中央社会保険医療協議会は15日、ドラッグラグ等の解消に向け、保険外併用療法制度を活用して、海外で承認されている国内未承認薬・適応外薬を使う枠組みについて議論を開始した。現行でも、治験のほかに高度医療(第3項先進医療)に該当すれば、薬事承認前に保険と併用できるが、医療機関ごとの個別評価が必要で、対応できる施設が極めて限定的だ。そのため、新成長戦略などで規制緩和の方針が示されていた。また、中医協でも抗癌剤の臓器ごとの適応を、診療側が問題視するなど、特に未承認の抗癌剤の扱いが課題となっていた。
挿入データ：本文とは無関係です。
(* ===== verification/Firewall.v ===== *)
(** * The firewall front end

    [src/filter/firewall.c]: the module's two globals and the shell commands it
    has run, oldest first. The shell's exit status is an argument where the code
    looks at it. *)

From S2P Require Import Prelude Common CString Inet IpSet State.

Inductive firewall_backend := FIREWALL_BACKEND_IPTABLES | FIREWALL_BACKEND_NFTABLES.

#[global] Instance firewall_backend_eq_dec : EqDecision firewall_backend.
Proof. solve_decision. Defined.

Record firewall := Firewall {
  g_backend : firewall_backend;
  g_blocked_ips : option ipset;
  g_commands : list (list Z)
}.

Definition MAX_BLACKLIST_SIZE : Z := 100000.
Definition MAX_WHITELIST_SIZE : Z := 10000.

Definition run (fw : firewall) (cmd : list Z) : firewall :=
  Firewall (g_backend fw) (g_blocked_ips fw) (g_commands fw ++ [cmd]).
Definition with_blocked (fw : firewall) (set : option ipset) : firewall :=
  Firewall (g_backend fw) set (g_commands fw).

(** Calls of the set's operations through a pointer that may be [NULL]. *)
Definition add_to (calloc_ok : bool) (set : option ipset) (ip : ip_addr) (expires : Z) : option ipset :=
  option_map (λ s, (ipset_add_expiring calloc_ok s ip expires).2) set.
Definition remove_from (set : option ipset) (ip : ip_addr) : option ipset :=
  option_map (λ s, (ipset_remove s ip).2) set.
Definition contained_in (now : Z) (set : option ipset) (ip : ip_addr) : bool :=
  match set with Some s => ipset_contains now s ip | None => false end.

Definition firewall_init (calloc1 calloc2 : bool) (backend : firewall_backend) (fw : firewall)
    : Z * firewall :=
  let fw := Firewall backend (ipset_create calloc1 calloc2 MAX_BLACKLIST_SIZE) (g_commands fw) in
  match g_blocked_ips fw with
  | None => (-1, fw)
  | Some _ =>
      (0, match backend with
          | FIREWALL_BACKEND_IPTABLES =>
              run (run (run fw (bytes_of "iptables -N DDOS_PROTECT 2>/dev/null || true"))
                (bytes_of "iptables -F DDOS_PROTECT 2>/dev/null || true"))
                (bytes_of "iptables -I INPUT -j DDOS_PROTECT 2>/dev/null || true")
          | FIREWALL_BACKEND_NFTABLES =>
              run (run fw (bytes_of "nft add table inet ddos_protect 2>/dev/null || true"))
                (bytes_of "nft flush table inet ddos_protect 2>/dev/null || true")
          end)
  end.

Definition firewall_cleanup (fw : firewall) : firewall :=
  let fw := match g_backend fw with
    | FIREWALL_BACKEND_IPTABLES =>
        run (run (run fw (bytes_of "iptables -D INPUT -j DDOS_PROTECT 2>/dev/null || true"))
          (bytes_of "iptables -F DDOS_PROTECT 2>/dev/null || true"))
          (bytes_of "iptables -X DDOS_PROTECT 2>/dev/null || true")
    | FIREWALL_BACKEND_NFTABLES =>
        run fw (bytes_of "nft delete table inet ddos_protect 2>/dev/null || true")
    end in
  with_blocked fw None.

Section commands.
Context {ntop : InetNtop}.

(** The rule of an address in the iptables chain, with the option that inserts
    or deletes it. *)
Definition drop_rule (op : string) (ip : ip_addr) : list Z :=
  bytes_of "iptables " ++ bytes_of op ++ bytes_of " DDOS_PROTECT -s " ++ ip_addr_to_string ip ++
  bytes_of " -j DROP".

Definition block_command (b : firewall_backend) (ip : ip_addr) : list Z :=
  snprintf 512
    (match b with
     | FIREWALL_BACKEND_IPTABLES => drop_rule "-I" ip
     | FIREWALL_BACKEND_NFTABLES =>
         bytes_of "nft add rule inet ddos_protect input ip saddr " ++ ip_addr_to_string ip ++
         bytes_of " drop"
     end).

(** [ret] is the result of [system]. *)
Definition firewall_block_ip (ret : Z) (calloc_ok : bool) (now : Z) (fw : firewall)
    (ip : ip_addr) (duration_sec : Z) : Z * firewall :=
  let fw := run fw (block_command (g_backend fw) ip) in
  if negb (ret =? 0) then (-1, fw)
  else
    let expires := if 0 <? duration_sec then now + duration_sec else 0 in
    (0, with_blocked fw (add_to calloc_ok (g_blocked_ips fw) ip expires)).

Definition firewall_unblock_ip (fw : firewall) (ip : ip_addr) : Z * firewall :=
  match g_backend fw with
  | FIREWALL_BACKEND_IPTABLES =>
      let fw := run fw (snprintf 512 (drop_rule "-D" ip)) in
      (0, with_blocked fw (remove_from (g_blocked_ips fw) ip))
  | FIREWALL_BACKEND_NFTABLES => (0, fw)
  end.

Definition firewall_is_blocked (now : Z) (fw : firewall) (ip : ip_addr) : bool :=
  contained_in now (g_blocked_ips fw) ip.

Definition firewall_add_ratelimit (fw : firewall) (ip : ip_addr) (pps : Z)
    : Z * firewall :=
  (0, run fw (snprintf 512
        (match g_backend fw with
         | FIREWALL_BACKEND_IPTABLES =>
             bytes_of "iptables -I DDOS_PROTECT -s " ++ ip_addr_to_string ip ++
             bytes_of " -m limit --limit " ++ print_u pps ++ bytes_of "/sec -j ACCEPT"
         | FIREWALL_BACKEND_NFTABLES =>
             bytes_of "nft add rule inet ddos_protect input ip saddr " ++ ip_addr_to_string ip ++
             bytes_of " limit rate " ++ print_u pps ++ bytes_of "/second accept"
         end))).

Definition firewall_remove_ratelimit (fw : firewall) (ip : ip_addr) : Z * firewall := (0, fw).

Definition firewall_flush_all (fw : firewall) : Z * firewall :=
  let fw := run fw (match g_backend fw with
    | FIREWALL_BACKEND_IPTABLES => bytes_of "iptables -F DDOS_PROTECT"
    | FIREWALL_BACKEND_NFTABLES => bytes_of "nft flush table inet ddos_protect"
    end) in
  (0, with_blocked fw (ipset_clear <$> g_blocked_ips fw)).

(** The blocked and the rate-limited count. *)
Definition firewall_get_stats (fw : firewall) : Z * Z :=
  (match g_blocked_ips fw with Some s => ipset_size s | None => 0 end, 0).

(** ** Blocking and unblocking *)

(** The first entry of an address goes to the front of its chain... *)
Lemma add_untracked set ip expires :
  ipset_ok set → untracked set ip → entry_count set < max_size set →
  ipset_add_expiring true set ip expires =
    (0, with_bucket set (ipset_hash ip)
          (IpsetEntry ip (if family ip =? AF_INET then 32 else 128) expires ::
           bucket_of set (ipset_hash ip)) (entry_count set +₃₂ 1)).
Proof.
  intros Hok Hu Hroom. unfold ipset_add_expiring.
  rewrite (proj2 (Z.leb_gt _ _)) by lia.
  replace (update_first _ _ _) with (@None (list ipset_entry)); [done|].
  symmetry. apply update_first_None, Forall_forall. intros e He.
  by rewrite (same_ip_untracked set ip e).
Qed.

(** ... and removing the address takes it off again. *)
Lemma add_remove_untracked set ip expires :
  ipset_ok set → untracked set ip → entry_count set < max_size set →
  (ipset_remove (ipset_add_expiring true set ip expires).2 ip).2 = set.
Proof.
  intros Hok Hu Hroom. rewrite add_untracked by done. cbn [snd]. unfold ipset_remove.
  rewrite bucket_of_with_bucket by done. cbn [remove_first].
  rewrite (proj2 (same_ip_true ip _)) by done. cbn [snd entry_count with_bucket].
  pose proof (ok_capacity _ Hok). pose proof (ok_count _ Hok).
  replace (_ -₃₂ 1) with (entry_count set); [by apply with_bucket_same|].
  rewrite !u32_small; rewrite ?u32_small; lia.
Qed.

Lemma contains_untracked now set ip expires ip' :
  ipset_ok set → untracked set ip → entry_count set < max_size set → ip_ok ip → 0 <= expires →
  ipset_contains now (ipset_add_expiring true set ip expires).2 ip' =
    (bool_decide (ip_key ip' = ip_key ip) && bool_decide (live_until now expires)) ||
    ipset_contains now set ip'.
Proof.
  intros Hok Hu Hroom Hip He. pose proof (ipset_add_expiring_ok true set ip expires Hok Hip) as Hok'.
  apply eq_true_iff_eq.
  rewrite orb_true_iff, andb_true_iff, !bool_decide_eq_true, (contains_entries _ _ _ Hok'),
    (contains_entries _ _ _ Hok).
  rewrite add_untracked by done. cbn [snd]. setoid_rewrite push_entries; [|done].
  setoid_rewrite elem_of_cons. split.
  - intros (e & [->|Hin] & Hx & Hk); [left|right; eauto].
    split; [done|]. by apply expired_false in Hx.
  - intros [[Hk Hl]|(e & Hin & Hx & Hk)]; [|eauto].
    eexists. split; [by left|]. split; [by apply expired_false|done].
Qed.

Lemma drop_rule_fits {laws : InetNtopLaws} op ip :
  (length (bytes_of op) <= 10)%nat → snprintf 512 (drop_rule op ip) = drop_rule op ip.
Proof.
  intros Hop. apply snprintf_fits. unfold drop_rule. rewrite !length_app.
  pose proof (ip_addr_to_string_short ip).
  change (length (bytes_of "iptables ")) with 9%nat.
  change (length (bytes_of " DDOS_PROTECT -s ")) with 17%nat.
  change (length (bytes_of " -j DROP")) with 8%nat. lia.
Qed.

(** Blocking an address that is not tracked runs the one command that inserts
    its rule, after which exactly that address has become blocked, for ever or
    until the duration has passed; unblocking it runs the command that deletes
    the same rule and leaves the set of blocked addresses as it was. *)
Theorem firewall_block_unblock {laws : InetNtopLaws} fw set ip duration now :
  g_backend fw = FIREWALL_BACKEND_IPTABLES → g_blocked_ips fw = Some set →
  ipset_ok set → untracked set ip → entry_count set < max_size set → ip_ok ip →
  0 <= duration → 0 <= now →
  let '(rc1, fw1) := firewall_block_ip 0 true now fw ip duration in
  let '(rc2, fw2) := firewall_unblock_ip fw1 ip in
  rc1 = 0 ∧ rc2 = 0 ∧
  (∀ t ip', firewall_is_blocked t fw1 ip' =
     (bool_decide (ip_key ip' = ip_key ip) && ((duration =? 0) || (t <=? now + duration))) ||
     firewall_is_blocked t fw ip') ∧
  fw2 = Firewall FIREWALL_BACKEND_IPTABLES (Some set)
          (g_commands fw ++ [drop_rule "-I" ip; drop_rule "-D" ip]).
Proof.
  destruct fw as [b blocked cmds]. cbn [g_backend g_blocked_ips g_commands].
  intros -> -> Hok Hu Hroom Hip Hd Hnow. unfold firewall_block_ip, firewall_unblock_ip.
  change (negb (0 =? 0)) with false. cbv iota.
  cbn [run with_blocked g_backend g_blocked_ips g_commands add_to remove_from option_map block_command].
  rewrite !drop_rule_fits by (vm_compute; lia). split_and!; [done|done| |].
  - intros t ip'. unfold firewall_is_blocked, add_to, option_map. cbn [g_blocked_ips with_blocked contained_in].
    rewrite contains_untracked by (done || (destruct (0 <? duration); lia)).
    f_equal. f_equal. apply eq_true_iff_eq. unfold live_until.
    rewrite bool_decide_eq_true, orb_true_iff, Z.eqb_eq, Z.leb_le.
    destruct (Z.ltb_spec 0 duration); lia.
  - rewrite add_remove_untracked by done. unfold block_command. rewrite drop_rule_fits by (vm_compute; lia).
    unfold with_blocked, run. cbn [g_backend g_commands]. by rewrite <- app_assoc.
Qed.
End commands.

#[local] Existing Instances numeric_ntop numeric_ntop_laws.

Lemma firewall_block_unblock_witness :
  let fw := Firewall FIREWALL_BACKEND_IPTABLES (Some sample_set) [] in
  let '(rc1, fw1) := firewall_block_ip 0 true 50 fw sample_ip 3600 in
  let '(rc2, fw2) := firewall_unblock_ip fw1 sample_ip in
  rc1 = 0 ∧ rc2 = 0 ∧
  (∀ t ip', firewall_is_blocked t fw1 ip' =
     (bool_decide (ip_key ip' = ip_key sample_ip) && ((3600 =? 0) || (t <=? 50 + 3600))) ||
     firewall_is_blocked t fw ip') ∧
  fw2 = Firewall FIREWALL_BACKEND_IPTABLES (Some sample_set)
          ([] ++ [drop_rule "-I" sample_ip; drop_rule "-D" sample_ip]).
Proof.
  apply (firewall_block_unblock (Firewall FIREWALL_BACKEND_IPTABLES (Some sample_set) [])
    sample_set sample_ip 3600 50); try reflexivity.
  - apply sample_set_ok.
  - intros e He. rewrite sample_set_entries in He. by apply not_elem_of_nil in He.
  - by apply ip_okb_ok.
  - lia.
  - lia.
Defined.
(** C3: Once SIGINT or SIGTERM has been received and the capture loop has returned,
    the program ends: in every execution from there that leaves no thread out for
    ever, the threads see the flag, the main thread joins all four, releases
    everything and returns success, unless a signal that has no handler kills the
    process first. The other events are any, as long as nothing is missing that the
    code does not check, as for C2: both threads were created and strings copied, the
    log file keeps room when informational messages are logged, and SIGINT and SIGTERM
    arrive neither while a thread holds the logger's lock (the handler's message would
    wait for it for ever, unless informational messages are not logged) nor between
    the release of the context and the reset of the pointer to it. *)
Theorem shutdown_completes o strdup argv disk env fs now fw k cfg p evs states events :
  (∀ s, is_Some (strdup s)) → mo_stats o = true → mo_cleanup o = true →
  main_start o strdup argv disk env fs now fw k = Ok (inr (cfg, p)) →
  ran cfg p evs (states 0%nat) → Exists stop_signal evs → past_capture (states 0%nat) →
  execution cfg states events → fair events →
  ∃ n, ps_pc (states n) = PcExited EXIT_SUCCESS ∨
    ∃ sig, ps_killed (states n) = Some sig ∧ kills sig = true.
Proof.
  intros Hdup Hst Hcl Hstart Hran Hsig Hpast Hex Hfair.
  destruct (main_start_ok _ _ _ _ _ _ _ _ _ _ _ Hdup Hst Hcl Hstart) as (Hp & Hopen & Hsd).
  pose proof (ran_ok cfg p evs _ Hp Hran) as Hok.
  destruct (ran_signalled cfg p evs _ Hp Hran Hsig) as [Hstop|Hend].
  - by apply (exit_reached Hex 0).
  - exists 0%nat. by apply ended_over.
Qed.
(** X19.  When every file of the list already exists in the download
    directory, the loop counts all of them as successful and none as
    failed, sends no request and leaves files and directories as they
    are. *)
Theorem download_all_nothing_to_do filtered_files w :
  Forall (fun fi => target_exists w default_download_dir (filename fi))
    filtered_files ->
  exists w',
    download_all filtered_files w
    = (Returned (Z.of_nat (length filtered_files), 0), w') /\
    requests w' = requests w /\ files w' = files w /\ dirs w' = dirs w.
Proof.
  intros Hall.
  destruct (download_loop_all_exist filtered_files 1 (length filtered_files)
              0 0 w Hall) as (w' & Hrun & H).
  exists w'. split; [|done]. unfold download_all. by rewrite Hrun.
Qed.

Lemma download_all_nothing_to_do_witness :
  exists w',
    download_all [listed "246a.csv"; listed "246a.csv"] world_with_file
    = (Returned (2, 0), w') /\
    requests w' = [] /\ files w' = files world_with_file /\
    dirs w' = dirs world_with_file.
Proof.
  apply (download_all_nothing_to_do [listed "246a.csv"; listed "246a.csv"]
           world_with_file).
  assert (target_exists world_with_file default_download_dir "246a.csv") as H.
  { split; [|left]; apply (bool_decide_unpack _); vm_compute; exact I. }
  repeat constructor; exact H.
Defined.

(** X20.  Running the loop again after a run without failures downloads
    nothing: every file is found, the counters are the same, no request is
    sent and no file is touched. *)
Theorem download_all_rerun filtered_files w w' successful :
  download_all filtered_files w = (Returned (successful, 0), w') ->
  exists w'',
    download_all filtered_files w'
    = (Returned (Z.of_nat (length filtered_files), 0), w'') /\
    successful = Z.of_nat (length filtered_files) /\
    requests w'' = requests w' /\ files w'' = files w'.
Proof.
  intros Hrun.
  destruct (download_loop_effect filtered_files 1 (length filtered_files) 0 0 w)
    as (s' & f' & w1 & Hrun1 & _ & _ & Hsum & _ & _ & _ & _ & Hall).
  unfold download_all in Hrun. rewrite Hrun in Hrun1.
  injection Hrun1 as <- <- <-.
  destruct (download_loop_all_exist filtered_files 1 (length filtered_files)
              0 0 w' (Hall eq_refl)) as (w'' & Hrun2 & Hr & Hf & _).
  exists w''. unfold download_all. rewrite Hrun2.
  split; [done|]. split; [lia|done].
Qed.

Lemma download_all_rerun_witness :
  exists w'',
    download_all [listed "246a.csv"; listed "247a.csv"]
      (snd (download_all [listed "246a.csv"; listed "247a.csv"] world_without_file))
    = (Returned (2, 0), w'') /\
    requests w''
    = requests (snd (download_all [listed "246a.csv"; listed "247a.csv"]
                       world_without_file)).
Proof.
  destruct (download_all_rerun [listed "246a.csv"; listed "247a.csv"]
              world_without_file
              (snd (download_all [listed "246a.csv"; listed "247a.csv"]
                      world_without_file)) 2)
    as (w'' & Hrun & _ & Hreq & _).
  - vm_compute. reflexivity.
  - exists w''. split; [exact Hrun|exact Hreq].
Defined.

(** ** The page renderer *)

Ltac run_scraper :=
  unfold Scraper.get_all_filenames, Scraper.setup_driver, Scraper.try_finally,
    Scraper.try_except, Scraper.bind, Scraper.ret, Scraper.print,
    Scraper.webdriver_Chrome, Scraper.execute_script, Scraper.driver_get,
    Scraper.wait_until_anchor, Scraper.sleep, Scraper.find_anchors,
    Scraper.driver_quit, Scraper.of_outcome; simpl.

(** X21.  [get_all_filenames] calls [quit] exactly once when
    [setup_driver] hands it a driver, whether the scraping succeeds or
    raises, and never otherwise; when Chrome starts and the script that
    follows raises, the browser has been started and is not quit. *)
Theorem get_all_filenames_quits_once u b :
  (driver_obtained b ->
   quit_calls (snd (Scraper.get_all_filenames u b)) = S (quit_calls b)) /\
  (~ driver_obtained b ->
   quit_calls (snd (Scraper.get_all_filenames u b)) = quit_calls b /\
   fst (Scraper.get_all_filenames u b) = Returned []) /\
  (forall e, (exists v, chrome_start b = inr v) -> script_run b = inl e ->
   launched (snd (Scraper.get_all_filenames u b))
   = launched b ++ [Scraper.the_chrome_options] /\
   quit_calls (snd (Scraper.get_all_filenames u b)) = quit_calls b).
Proof.
  unfold driver_obtained. run_scraper.
  destruct (chrome_start b) as [e0|[]] eqn:Ec; simpl.
  - split; [by intros [[? [=]] _]|]. split; [done|]. by intros e [? [=]].
  - destruct (script_run b) as [e1|[]] eqn:Es; simpl.
    + split; [by intros [_ [? [=]]]|]. split; [done|]. done.
    + split; [|split; [intros H; destruct H; eauto | by intros e _ [=]]].
      intros _.
      destruct (page_get b u) as [e|[]]; simpl;
        [by destruct (quit_result b)|].
      destruct (wait_anchor b 60) as [e|[]]; simpl;
        [by destruct (quit_result b)|].
      destruct (page_links b) as [e|links]; simpl;
        by destruct (quit_result b).
Qed.

Lemma get_all_filenames_quits_once_witness :
  quit_calls (snd (Scraper.get_all_filenames Scraper.default_url
                     browser_times_out)) = 1%nat.
Proof.
  apply (proj1 (get_all_filenames_quits_once Scraper.default_url
                  browser_times_out)).
  split; by exists tt.
Defined.

(** X22.  Only [quit] can make [get_all_filenames] raise: when [quit]
    returns, the result is the empty list if no driver was obtained or if
    loading the page, waiting for an anchor or listing the anchors raised,
    and otherwise the records of the link loop on the anchors of the page;
    when a driver was obtained and [quit] raises, that exception comes
    out. *)
Theorem get_all_filenames_result u b :
  ((exists v, quit_result b = inr v) ->
   fst (Scraper.get_all_filenames u b)
   = Returned (get_all_filenames (page_of b u))) /\
  (forall e, quit_result b = inl e -> driver_obtained b ->
   fst (Scraper.get_all_filenames u b) = Raised e).
Proof.
  unfold driver_obtained, page_of, get_all_filenames. run_scraper.
  destruct (chrome_start b) as [e0|[]] eqn:Ec; simpl.
  - split; [done|]. by intros e _ [[? [=]] _].
  - destruct (script_run b) as [e1|[]] eqn:Es; simpl.
    + split; [done|]. by intros e _ [_ [? [=]]].
    + destruct (page_get b u) as [e|[]]; simpl.
      { destruct (quit_result b) as [eq|[]]; simpl;
          split; try done; try (by intros [? [=]]). by intros e' [= ->]. }
      destruct (wait_anchor b 60) as [e|[]]; simpl.
      { destruct (quit_result b) as [eq|[]]; simpl;
          split; try done; try (by intros [? [=]]). by intros e' [= ->]. }
      destruct (page_links b) as [e|links]; simpl;
        destruct (quit_result b) as [eq|[]]; simpl;
          split; try done; try (by intros [? [=]]); by intros e' [= ->].
Qed.

Lemma get_all_filenames_result_witness :
  fst (Scraper.get_all_filenames Scraper.default_url
         (browser_ok [anchor (Some "https://cycling.data.tfl.gov.uk/246a.csv") "x"]))
  = Returned [FileInfo "246a.csv" "https://cycling.data.tfl.gov.uk/246a.csv" "x" None].
Proof.
  apply (proj1 (get_all_filenames_result Scraper.default_url
                  (browser_ok [anchor (Some "https://cycling.data.tfl.gov.uk/246a.csv") "x"]))).
  by exists tt.
Defined.

(** ** The orchestrator *)

Ltac run_main :=
  unfold Main.main, Main.bind, Main.ret, Main.print, Main.print_all,
    Main.input, Main.int_or, Main.in_browser, Main.in_world; simpl.

Lemma scraper_raises_from_quit u b e :
  fst (Scraper.get_all_filenames u b) = Raised e -> quit_result b = inl e.
Proof.
  run_scraper.
  destruct (chrome_start b) as [e0|[]]; simpl; [done|].
  destruct (script_run b) as [e1|[]]; simpl; [done|].
  destruct (page_get b u) as [e2|[]]; simpl.
  { destruct (quit_result b) as [eq|[]]; simpl; [by intros [= ->]|done]. }
  destruct (wait_anchor b 60) as [e3|[]]; simpl.
  { destruct (quit_result b) as [eq|[]]; simpl; [by intros [= ->]|done]. }
  destruct (page_links b) as [e4|links]; simpl;
    (destruct (quit_result b) as [eq|[]]; simpl; [by intros [= ->]|done]).
Qed.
保険外併用療法をめぐって、新成長戦略では「患者保護、最新医療の知見保持の観点で選定した医療機関において、先進医療の評価・確認手続きを簡素化する」としている。
また、行政刷新会議の議論を踏まえ、6月に閣議決定された「規制・制度に係る対処方針」でも、現行の先進医療より、手続きが柔軟で、迅速な新たな仕組みの検討を求めていた。具体的には、海外で標準治療となっていたり、他に代替治療のない臨床研究中の医薬品を、一定要件を満たす施設に使用を認め、安全性・有効性の評価を、厚生労働省の外部機関が行う方向性も示していた。
一方、中医協は、厚労省の有識者会議が妥当性を判断した上で、公知申請に関する事前評価を完了した適応外薬を、保険適用する新ルールを8月末に決め、さらに、未承認薬にも公知申請に似たルートを作って、迅速導入を促す道を探っていた。
この日の会合でも、安達秀樹委員(京都府医師会)が国内での臨床データが全くない未承認薬について、「国外で承認され、有効性について多々論文がある場合、データをまとめて、学会が評価すれば、国内で使えるようにすべきではないか」と提案した。
しかし、厚労省の成田昌稔審査管理課長が、「(審査で)海外データを部分的に使うことはできるが、全て文献だけで承認は難しい」としたため、薬事法上の対応を断念し、保険制度に焦点を絞った。ただし、現行の高度医療の枠内で運用を見直す方法や、先進医療に新たな類型を設けるなど、具体的な方向性は流動的だ。
今後は、抗癌剤の選択肢を広げるための課題、保険外併用療法の活用のあり方、安全性の担保や責任の所在の明確化の方法、必要となる費用の分担などについて検討していく。また、医療機器や材料、日本発の新たな医療技術の開発の支援についても取り上げる。